Regarding the belief-updating vignette experiment in the first survey wave, we base our first set of hypotheses on a combination of the TBP with the Technology Acceptance model (TAM) (Davis, 1989) to explain changes in attitudes and behavioural intentions. The technol-ogy acceptance model states that the acceptance of a new technology is influenced by its perceived usefulness and its ease of use. Perceived usefulness relates to an individual’s beliefs about how a technology will increase his or her performance (Davis, 1989). In the context of mobility mode choices this relates to aspects of costs, time, and convenience (Chen & Chao, 2011). Perceived ease of use refers to the perception of how much effort would be needed to use a technology (Davis, 1989) , in this context a specific mode of transportation (Chen & Chao, 2011).
It is the assumption that the perceptions derived from the TAM influence the behavioural intentions formulated in the TPB through a change in attitudes (Chen & Chao, 2011; Daniel et al., 2022). Through our survey experiment we provide respondents with information about the availability of EV charging stations close to their place of residence and available cantonal subsidies in the form of motor vehicle tax reductions, assuming a change in the perceived usefulness and perceived ease of use of EV’s. For participants where the update provides a more positive assessment (i.e., people are informed that the real availability of EV charging station is higher as initially believed and that cantonal subsides are higher as believed), this update will lead to a more positive assessment of EV’s:
H9: A positive belief update leads to a higher EV use intention.

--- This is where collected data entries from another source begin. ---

(* ===== verification/MapRange.v ===== *)
(** * Iterating over a Go map

    [for k, v := range m] visits every entry once, in an order the language
    leaves open.  A definition that ranges over a map takes the order as an
    argument of type [map_order]; a theorem about the code quantifies over it. *)
From S2P Require Import Prelude.

Record map_order (V : Type) := mkMapOrder {
  range : gmap string V -> list (string * V);
  range_perm : forall m, range m ≡ₚ map_to_list m;
}.
Arguments mkMapOrder {V}.
Arguments range {V}.
Arguments range_perm {V}.

Definition canonical_order {V} : map_order V :=
  {| range := map_to_list; range_perm := fun m => Permutation_refl _ |}.

Definition reverse_order {V} : map_order V :=
  {| range := fun m => rev (map_to_list m);
     range_perm := fun m => Permutation_sym (Permutation_rev _) |}.

Lemma elem_of_range {V} (o : map_order V) m k v : (k, v) ∈ range o m <-> m !! k = Some v.
Proof. rewrite (range_perm o m). apply elem_of_map_to_list. Qed.

Lemma range_NoDup {V} (o : map_order V) m : NoDup (range o m).*1.
Proof. rewrite (range_perm o m). apply NoDup_fst_map_to_list. Qed.

Lemma range_empty {V} (o : map_order V) : range o ∅ = [].
Proof. apply Permutation_nil_r. by rewrite (range_perm o ∅), map_to_list_empty. Qed.

(** Any two iterations visit the same entries. *)
Lemma range_orders {V} (o1 o2 : map_order V) m : range o1 m ≡ₚ range o2 m.
Proof. by rewrite (range_perm o1 m), (range_perm o2 m). Qed.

H10: A positive belief update leads to a lower use intention for cars with combustion motor.
H11: A positive belief update leads to a higher intention to buy an EV.

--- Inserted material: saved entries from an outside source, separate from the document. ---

(* ===== verification/Telemetry.v ===== *)
(** * Telemetry

    Models [src/pkg/telemetry/telemetry.go] ([Config], [DefaultConfig], [Setup],
    the clean-up function it returns, [Tracer]) and
    [src/pkg/observability/telemetry.go] ([TelemetryConfig], [SetDefaults],
    [TelemetryManager] and its methods) over the global state of OpenTelemetry.

    The OpenTelemetry SDK is the parameter [otel_sdk]: whether a resource can be
    made, whether an exporter can be started, what shutting a provider down
    answers.  The state [otel] holds what the code leaves behind: the providers
    in the order they were made, which of them were shut down, the global one,
    the propagator, and the ended spans a provider took. *)
From Stdlib Require Import Floats.SpecFloat.
From S2P Require Import Prelude MapRange Host Config.

(** ** What is handed to the SDK *)

Inductive protocol := Grpc | HttpProtobuf.

#[global] Instance protocol_eq_dec : EqDecision protocol.
Proof. solve_decision. Defined.

(** The options of [resource.New]. *)
Record resource := mkResource {
  res_attributes : list (string * string);
  res_detectors : list string;
}.

(** The options of [otlptracegrpc.NewClient] and [otlptracehttp.NewClient]. *)
Record otlp_client := mkOtlpClient {
  oc_protocol : protocol;
  oc_endpoint : string;
  oc_timeout : Z;
  oc_headers : option (gmap string string);
}.

(** The options of [sdktrace.NewTracerProvider]; [pv_batch] is the batch size,
    the batch timeout and the queue size where they are given. *)
Record provider := mkProvider {
  pv_resource : resource;
  pv_client : otlp_client;
  pv_batch : option (Z * Z * Z);
  pv_sampling : float64;
}.

(** The SDK: [None] stands for a nil error. *)
Record otel_sdk := mkSdk {
  resource_New : resource -> option error;
  otlptrace_New : otlp_client -> option error;
  provider_Shutdown : provider -> option error;
}.

(** A [trace.Tracer]: of the no-op provider, of a provider of the SDK, or of the
    default global provider, which does nothing until one is set. *)
Inductive trace_Tracer := NoopTracer | SdkTracer (id : nat) | DefaultTracer.

#[global] Instance trace_Tracer_eq_dec : EqDecision trace_Tracer.
Proof. solve_decision. Defined.

Record otel := mkOtel {
  providers : list provider;
  down : list nat;
  global : option nat;
  propagator : bool;
  recorded : list (nat * string);
}.

Definition otel_init : otel := mkOtel [] [] None false [].

(** [sdktrace.NewTracerProvider] *)
Definition NewTracerProvider (p : provider) (o : otel) : nat * otel :=
  (length (providers o),
   mkOtel (providers o ++ [p]) (down o) (global o) (propagator o) (recorded o)).
Definition SetTracerProvider (i : nat) (o : otel) : otel :=
  mkOtel (providers o) (down o) (Some i) (propagator o) (recorded o).
Definition SetTextMapPropagator (o : otel) : otel :=
  mkOtel (providers o) (down o) (global o) true (recorded o).

(** [otel.Tracer] *)
Definition otel_Tracer (o : otel) : trace_Tracer :=
  match global o with Some i => SdkTracer i | None => DefaultTracer end.

(** [span.End()]: a provider that was shut down takes no span any more. *)
Definition end_span (t : trace_Tracer) (name : string) (o : otel) : otel :=
  match t with
  | SdkTracer i =>
      if bool_decide (i ∈ down o) then o
      else mkOtel (providers o) (down o) (global o) (propagator o) (recorded o ++ [(i, name)])
  | _ => o
  end.

(** ** Package [telemetry] *)

Module TelConfig.
Record t := mk {
  ServiceName : string;
  ServiceVersion : string;
  ExporterType : string;
  ExporterEndpoint : string;
  ExporterTimeout : Z;
  SamplingRate : float64;
  PropagateContexts : bool;
  Attributes : option (gmap string string);
  DisableTelemetry : bool;
}.
End TelConfig.

(** [DefaultConfig] *)
Definition DefaultConfig : TelConfig.t := {|
  TelConfig.ServiceName := "tailpost";
  TelConfig.ServiceVersion := "0.1.0";
  TelConfig.ExporterType := "http";
  TelConfig.ExporterEndpoint := "http://localhost:4318";
  TelConfig.ExporterTimeout := 30 * Second;
  TelConfig.SamplingRate := float_one;
  TelConfig.PropagateContexts := true;
  TelConfig.Attributes := Some ∅;
  TelConfig.DisableTelemetry := false;
|}.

Moreover, with respect to potential belief updating effects on policy support, we develop an argument based on the policy sequencing and feedback literature (Béland et al., 2022; Béland & Schlager, 2019; Fesenfeld et al., 2022; Meckling et al., 2017; Pahle et al., 2018). First, we argue that citizens’ perceptions of previous policy-induced benefits are an important but insufficiently studied factor that shapes public support for the subsequent adoption of higher carbon prices. Thus, the nature of feedback from previous policies on support for later policies critically hinges on how citizens subjectively notice and interpret material and immaterial utility gains from pre-existing policies. Second, we propose that previous policies that create novel opportunity structures for citizens to shift to low-emission alternatives, such as a higher density of EV charging stations, can positively affect public support for the later adoption of more stringent measures like higher carbon prices on fossil fuels. Through the perception of EV’s as a viable alternative to conventional cars people might hold less objections towards policies reducing conventional car usage as they see less threat to their self-interest, a factor proven to play an important role in the field of transportation policies (Börjesson et al., 2015; Tan et al., 2022). On the level of policy support, we thus formulate the following hypotheses.
H12: A positive belief update leads to a higher support of higher CO2 levies on fossil fuel.
H13: A positive belief update leads to a higher support of policy instruments aiming to reduce mobility emissions.